What did @sponlinecoaching actually say?
The creator's core argument is this: testosterone is technically a steroid hormone, but TRT is meaningfully different from "being on steroids" because TRT aims for physiological levels while anabolic cycles push 200 to 1,000 percent above what the body naturally produces. They framed it as a dose-based distinction, not a chemical one, which is actually a defensible position worth examining carefully.
They said TRT should bring levels "into a normal range, an upper normal range" rather than "super physiological." That framing does a lot of work. Whether that distinction holds up scientifically depends entirely on how TRT is actually prescribed and monitored in practice, not just how it's described in theory.
Does the science back this up?
Partially, yes. The dose-response framework the creator describes is real and well-documented. Bhasin et al. (2001, New England Journal of Medicine) showed in a landmark dose-escalation study that anabolic effects like muscle gain and fat loss scale with testosterone dose, with supraphysiological levels producing significantly greater changes than eugonadal replacement. The distinction between replacement and supraphysiological use is not just semantic.
However, the "1,000 percent" framing for anabolic cycles deserves scrutiny. A natural testosterone level might sit around 400 to 700 ng/dL for an adult male. Common bodybuilding doses of testosterone alone (400 to 600 mg per week of testosterone cypionate) typically produce serum levels in the 1,500 to 2,500 ng/dL range, which is roughly 3 to 6 times physiological, not 10 to 20 times. The "up to 1,000 percent" claim appears inflated when applied to testosterone specifically, though it may apply to equivalent androgenic potency across multiple compounds stacked together.
What did they get wrong (or right)?
They got the conceptual framework mostly right. Testosterone is a steroid hormone, and the distinction between replacement dosing and anabolic dosing is clinically meaningful. Credit where it's due.
What they got wrong, or at least imprecise: the "1,000 percent" figure. If we're talking total androgenic load across a complex cycle including trenbolone, nandrolone, and testosterone together, the equivalent androgenic burden could approach those numbers. But presented without that context, it's misleading. A listener will assume this applies to testosterone alone, which it generally doesn't.
There's also a real-world complication the creator skips entirely. TRT as prescribed in clinical settings targets roughly 400 to 900 ng/dL. But "optimization" clinics, concierge practices, and online TRT platforms frequently prescribe doses that produce levels of 1,000 to 1,500 ng/dL. Mulhall et al. (2018, Journal of Urology) noted that many men on TRT are maintained at levels well above the clinical normal range. So the clean line between TRT and steroid use gets blurry in practice.

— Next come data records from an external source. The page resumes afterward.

(** The literal of [Import]; the fields it leaves out are zero. *)
Definition import_config (blocklists upstreams : list gostring) : Config :=
  let z := zero_Config in
  let s := Server z in
  MkConfig (Telemetry z)
    (MkServerConfig (str ":53") [] [] (str ":8080") true true true true (DecisionTrace s) (CORSAllowedOrigins s) (DotEnabled s)
       (DotAddress s) (AllowedClients s) (ProxyProtocol s) (TLS s) (QueryLogger s) (TrustedProxies s))
    (Config.Policy z) (Auth z) (LocalRecords z) (ConditionalForwarding z) (Forwarder z) upstreams blocklists (Whitelist z)
    (MkLoggingConfig (str "info") (str "text") (str "stdout") [] false 0 0 0)
    (MkDatabaseConfig (str "sqlite") (MkSQLiteConfig (str "./glory-hole.db") 5000 true 0 0) (Statistics (Database z)) 0 0 0 91 true)
    (MkCacheConfig true 10000 (import_seconds 60) (import_seconds (24 * 3600)) (import_seconds 300) 0 0)
    (BlockPage z) (Unbound z) (import_seconds (24 * 3600)) true.

Definition with_records (rs : list LocalRecordEntry) (c : Config) : Config :=
  MkConfig (Telemetry c) (Server c) (Config.Policy c) (Auth c) (MkLocalRecordsConfig rs true) (ConditionalForwarding c) (Forwarder c)
    (UpstreamDNSServers c) (Blocklists c) (Whitelist c) (Logging c) (Database c) (Cache c) (BlockPage c) (Unbound c) (UpdateInterval c)
    (AutoUpdateBlocklists c).

Definition default_imports : list gostring := [str "1.1.1.1:53"; str "8.8.8.8:53"].

Section import.
Context {B : BcryptLib} {G : Gravity}.
Record good (m : Manager) : Prop := MkGood {
  g_covers : forall c, certStore m = Some c -> certCoversHosts c hosts = true;
  g_empty : certStore m = None -> renew m = RenewIdle \/ renew m = RenewOff;
  g_retry : retry m <> RetryOff -> certStore m = None;
  g_backoff : forall b, retry m = RetryWait b \/ retry m = RetryBusy b -> backoff_ok b;
  g_attempt : forall a b, renew m = RenewBusy a b \/ renew m = RenewWait a b -> (1 <= a <= maxRetries)%nat /\ b = renew_backoff * 2 ^ (Z.of_nat a - 1) /\
                (renew m = RenewWait a b -> (a < maxRetries)%nat) }.

Lemma loadCached_covers now d c : loadCached now hosts d = Some c -> certCoversHosts c hosts = true.
Proof.
  unfold loadCached. destruct (cert_pem d) as [x|]; [|done]. destruct (key_pem d); [|done]. destruct (negb _); [done|].
  destruct (_ <? _); [done|]. destruct (certCoversHosts x hosts) eqn:E; [|done]. by intros [= <-].
Qed.

Lemma obtain_covers o d c d' : promised o -> obtainCert o d = (Some c, d') -> certCoversHosts c hosts = true.
Proof.
  unfold obtainCert, promised. intros Hp. destruct (o_cert o) as [x|]; [|done]. destruct (negb (o_write_cert o)); [done|].
  destruct (negb (o_write_key o)); [done|]. destruct (o_pair o); [|done]. intros [= <- _]. by apply Hp.
Qed.

Lemma first_backoff_ok : backoff_ok first_backoff.
Proof. by exists 0%nat. Qed.

Lemma next_backoff_ok b : backoff_ok b -> backoff_ok (next_backoff b).
Proof.
  intros [n ->]. exists (S n). unfold next_backoff, first_backoff, maxBackoff. replace (Z.of_nat (S n)) with (Z.of_nat n + 1) by lia.
  rewrite Z.pow_add_r by lia. destruct (Z.ltb_spec (15 * 60) (Z.min (30 * 2 ^ Z.of_nat n) (15 * 60) * 2)); lia.
Qed.

Lemma new_good now d : good (newACMEManager now d).
Proof.
  unfold newACMEManager. destruct (loadCached now hosts d) as [c|] eqn:E; constructor; cbn; try done.
  - intros x [= <-]. by eapply loadCached_covers.
  - by intros b [?|?].
  - by intros a b [?|?].
  - by left.
  - intros b [[= <-]|?]; [apply first_backoff_ok|done].
  - by intros a b [?|?].
Qed.

Lemma step_good m e : good m -> promised_event e -> good (step m e).
Proof.
  intros [H1 H2 H3 H4 H5] He. destruct e as [now|o|now|o| | | |]; cbn [step].
  - unfold retry_fires. destruct (retry m) as [|b|b] eqn:Er; [by constructor; rewrite ?Er| |by constructor; rewrite ?Er].
    specialize (H3 ltac:(done)). destruct (loadCached now hosts (cache m)) as [c|] eqn:E.
    + constructor; cbn; [intros x [= <-]; by eapply loadCached_covers|done|done|by intros x [?|?]|done].
    + constructor; cbn; [done|done|done|intros x [?|[= <-]]; [done|apply H4; by left]|done].
  - unfold retry_ends. destruct (retry m) as [|b|b] eqn:Er; [by constructor; rewrite ?Er|by constructor; rewrite ?Er|].
    specialize (H3 ltac:(done)). destruct (obtainCert o (cache m)) as [[c|] d] eqn:E.
    + constructor; cbn; [intros x [= <-]; by eapply obtain_covers|done|done|by intros x [?|?]|done].
    + constructor; cbn; [done|done|done|intros x [[= <-]|?]; [apply next_backoff_ok, H4; by right|done]|done].
  - unfold renew_tick. destruct (renew m) eqn:Er; try by constructor; rewrite ?Er. destruct (certStore m) as [c|] eqn:Ec; [|by constructor; rewrite ?Er, ?Ec].
    destruct (_ <? _); [by constructor; rewrite ?Er, ?Ec|]. constructor; cbn; rewrite ?Ec; try done.
    intros a b [[= <- <-]|?]; [|done]. split; [unfold maxRetries; lia|]. by split.
  - unfold renew_ends. destruct (renew m) as [|a b|a b|] eqn:Er; try by constructor; rewrite ?Er.
    assert (certStore m <> None) as Hc by (intros Hc; destruct (H2 Hc); congruence).
    destruct (obtainCert o (cache m)) as [[c|] d] eqn:E.
    + constructor; cbn; [intros x [= <-]; by eapply obtain_covers|done|intros Hr; by destruct (Hc (H3 Hr))|done|intros ? ? [?|?]; done].
    + constructor; cbn [certStore retry renew]; [done|done|done|done|]. destruct (Nat.ltb_spec a maxRetries); [|by intros ? ? [?|?]].
      intros a' b' [?|[= <- <-]]; [done|]. destruct (H5 a b ltac:(by left)) as (Hr1 & Hr2 & _). split; [exact Hr1|]. split; [exact Hr2|]. intros _. lia.
  - unfold renew_fires. destruct (renew m) as [|a b|a b|] eqn:Er; try by constructor; rewrite ?Er.
    assert (certStore m <> None) as Hc by (intros Hc; destruct (H2 Hc); congruence).
    destruct (H5 a b ltac:(by right)) as (Ha & Hb & Hlt). specialize (Hlt eq_refl). constructor; cbn; try done.
    intros a' b' [[= <- <-]|?]; [|done]. split; [lia|]. split; [|done]. rewrite Hb. replace (Z.of_nat (S a) - 1) with (Z.of_nat a - 1 + 1) by lia.
    rewrite Z.pow_add_r by lia. lia.
  - by constructor.
  - destruct (stopped m); [|by constructor]. destruct (retry m) eqn:Er; [by constructor; rewrite ?Er| |by constructor; rewrite ?Er].
    constructor; cbn; [done|done|done|by intros ? [?|?]|done].
  - destruct (stopped m); [|by constructor]. destruct (renew m) eqn:Er; try (by constructor; rewrite ?Er); (constructor; cbn; [done|by right|done|done|by intros ? ? [?|?]]).
Qed.

Lemma run_good m es : good m -> Forall promised_event es -> good (run m es).
Proof. intros Hm H. revert m Hm. induction H as [|e es He Hes IH]; intros m Hm; cbn; [done|]. by apply IH, step_good. Qed.

Lemma step_keeps m e : is_Some (certStore m) -> is_Some (certStore (step m e)).
Proof.
  intros [c Hc]. destruct e as [now|o|now|o| | | |]; cbn [step]; unfold retry_fires, retry_ends, renew_tick, renew_ends, renew_fires, set_retry, set_renew;
    rewrite ?Hc; repeat case_match; cbn; rewrite ?Hc; by eexists.
Qed.

Lemma run_keeps m es : is_Some (certStore m) -> is_Some (certStore (run m es)).
Proof. revert m. induction es as [|e es IH]; intros m H; cbn; [done|]. by apply IH, step_keeps. Qed.

(** C33: The certificate of the DoT listener.  In every interleaving of the two loops,
    with an authority that issues for the hosts it is asked for: whatever certificate
    is served covers every configured host; once one is served, one is served for ever,
    failed renewals included; the two loops never have an order in progress at the same
    time; the wait of the retry loop is half a minute doubled at every failure, at most
    a quarter of an hour; and a renewal makes at most three attempts, two and four
    minutes apart. *)
Theorem acme_invariant (now : Z) (d : CacheDir) (es more : list Event)
    (Hp : Forall promised_event es) :
  let m := run (newACMEManager now d) es in
  (forall c, getCertificate m = Some c -> certCoversHosts c hosts = true) /\
  (is_Some (getCertificate m) -> is_Some (getCertificate (run m more))) /\
  (forall b a b', retry m = RetryBusy b -> renew m <> RenewBusy a b') /\
  (forall b, retry m = RetryWait b -> exists n : nat, b = Z.min (30 * 2 ^ Z.of_nat n) 900) /\
  (forall a b, renew m = RenewWait a b -> (a = 1%nat /\ b = 120) \/ (a = 2%nat /\ b = 240)).
Proof.
  intros m. destruct (run_good _ es (new_good now d) Hp) as [H1 H2 H3 H4 H5]. fold m in H1, H2, H3, H4, H5. split_and!.
  - exact H1.
  - apply run_keeps.
  - intros b a b' Hr Hn. assert (certStore m = None) as Hc by (apply H3; by rewrite Hr). destruct (H2 Hc); congruence.
  - intros b Hb. apply H4. by left.
  - intros a b Hr. destruct (H5 a b ltac:(by right)) as (Ha & -> & Hlt). specialize (Hlt Hr). unfold maxRetries in *.
    assert (a = 1 \/ a = 2)%nat as [-> | ->] by lia; [by left|by right].
Qed.

End acme.

(** ** Renewals and restarts *)

(** The attempts of one renewal. *)
Definition attempts (o1 o2 o3 : Order) : list Event := [RenewEnds o1; RenewFires; RenewEnds o2; RenewFires; RenewEnds o3].

(** The first order that succeeds, if any. *)
Definition first_success (o1 o2 o3 : Order) (d : CacheDir) : option Cert :=
  match obtainCert o1 d with
  | (Some c, _) => Some c
  | (None, d1) => match obtainCert o2 d1 with (Some c, _) => Some c | (None, d2) => (obtainCert o3 d2).1 end
  end.

(** A renewal that is due takes the first of three orders that succeeds and keeps
    the old certificate if none does; before it is due, nothing is ordered.  What a
    successful order leaves on disk is served at once by the next start, as long as it
    is valid and covers the hosts of that start; with other hosts it is not. *)
Theorem renewal_outcome (hosts : list gostring) (renewBefore now : Z) (m : Manager) (c : Cert) (o1 o2 o3 : Order)
    (Hi : renew m = RenewIdle) (Hc : getCertificate m = Some c) :
  let m' := run hosts renewBefore m (RenewTick now :: attempts o1 o2 o3) in
  renew m' = RenewIdle /\
  (now < NotAfter c - renewBefore -> m' = m) /\
  (NotAfter c - renewBefore <= now -> getCertificate m' = Some (default c (first_success o1 o2 o3 (cache m)))) /\
  (forall o d c' d', obtainCert o d = (Some c', d') -> forall t hs,
     getCertificate (newACMEManager hs t d') = if negb (NotAfter c' <? t) && certCoversHosts c' hs then Some c' else None).
Proof.
  unfold getCertificate in *.
  assert (forall o d c' d', obtainCert o d = (Some c', d') -> forall t hs,
     certStore (newACMEManager hs t d') = if negb (NotAfter c' <? t) && certCoversHosts c' hs then Some c' else None) as Hre.
  { intros o d c' d' H t hs. unfold obtainCert in H. destruct (o_cert o) as [x|]; [|done]. destruct (negb (o_write_cert o)); [done|].
    destruct (negb (o_write_key o)); [done|]. destruct (o_pair o); [|done]. injection H as -> <-.
    unfold newACMEManager, loadCached. cbn [cert_pem key_pem]. rewrite Z.eqb_refl. cbn [negb].
    destruct (_ <? _); cbn [negb andb]; [done|]. by destruct (certCoversHosts c' hs). }
  cbn [run foldl attempts step]. unfold renew_tick. rewrite Hi, Hc. destruct (Z.ltb_spec now (NotAfter c - renewBefore)) as [Hlt|Hge].
  - unfold renew_ends, renew_fires. rewrite !Hi. split_and!; [done|done|lia|done].
  - split; [|split; [lia|split; [intros _|done]]]; unfold first_success, renew_ends, renew_fires, set_renew; cbn [renew certStore cache];
      destruct (obtainCert o1 (cache m)) as [[c1|] d1]; cbn -[obtainCert]; try done;
      destruct (obtainCert o2 d1) as [[c2|] d2]; cbn -[obtainCert]; try done; destruct (obtainCert o3 d2) as [[c3|] d3]; cbn; done.
Qed.

(** A key that cannot be written leaves a pair that does not load, although the old
    certificate was valid. *)
Lemma half_written (hosts : list gostring) now (c c' : Cert) :
  key_of c' <> key_of c ->
  let d' := (obtainCert (MkOrder (Some c') true false true) (MkCacheDir (Some c) (Some (key_of c)))).2 in
  loadCached now hosts d' = None.
Proof. intros H. cbn. unfold loadCached. cbn. by rewrite (proj2 (Z.eqb_neq _ _)) by congruence. Qed.

(** ** Where the certificate comes from *)

Inductive TlsSource :=
| NoDot | Manual | AcmeDNS (token : gostring) (upstreams : list gostring) | AutocertHTTP (dir : gostring) (address : gostring).
Inductive TlsError := BadKeyPair | NoToken | NoTlsConfiguration.

(** [user_cache]: the user's cache directory joined with the name of the program's. *)
Definition autocert_dir (a : AutocertConfig) (user_cache : option gostring) : gostring :=
  match ac_CacheDir a with [] => default (str "./.cache/autocert") user_cache | d => d end.

Definition acme_token (env : gostring) (a : ACMEConfig) : gostring :=
  match APIToken (Cloudflare a) with [] => env | t => t end.

(** [buildTLSResources]; [pair_ok]: the manual pair loads, [env]: CF_DNS_API_TOKEN. *)
Definition buildTLSResources (s : ServerConfig) (upstreams : list gostring) (pair_ok : bool) (env : gostring) (user_cache : option gostring) :
    result TlsError TlsSource :=
  if negb (DotEnabled s) then Ok NoDot
  else if negb (empty (CertFile (TLS s))) && negb (empty (KeyFile (TLS s))) then if pair_ok then Ok Manual else Err BadKeyPair
  else if acme_Enabled (ACME (TLS s)) then
    let ups := match acme_Upstreams (ACME (TLS s)) with [] => upstreams | us => us end in
    match acme_token env (ACME (TLS s)) with [] => Err NoToken | t => Ok (AcmeDNS t ups) end
  else if ac_Enabled (Autocert (TLS s)) then Ok (AutocertHTTP (autocert_dir (Autocert (TLS s)) user_cache) (HTTP01Address (Autocert (TLS s))))
  else Err NoTlsConfiguration.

What should you actually know?
The dose-based distinction is real, but it's not as clean as this video implies. Testosterone is testosterone regardless of the prescription label on the vial. The clinical difference between TRT and anabolic use comes down to intent, monitoring, and actual serum levels achieved, not simply whether someone has a prescription.
A few things worth knowing:
- Normal total testosterone reference ranges vary by lab, but most guidelines (Endocrine Society, 2018) define hypogonadism as levels below 300 ng/dL on two morning measurements.
- TRT does carry real risks at any dose, including erythrocytosis (elevated red blood cell count), suppression of natural testosterone production, and effects on fertility. Ramasamy et al. (2015, Fertility and Sterility) documented significant negative effects on sperm production even at therapeutic doses.
- The creator's framing that supraphysiological use "comes with a slew of other health side effects" is accurate in direction, but TRT at upper-normal or above-normal levels also carries cardiovascular and hematological risks that shouldn't be dismissed. The TRAVERSE trial (Lincoff et al., 2023, New England Journal of Medicine) found non-inferiority on major cardiac events for TRT in hypogonadal men with cardiovascular risk, but the population matters.
- The creator is selling coaching services, which is worth noting when evaluating how they frame TRT as a benign, clearly-delineated intervention.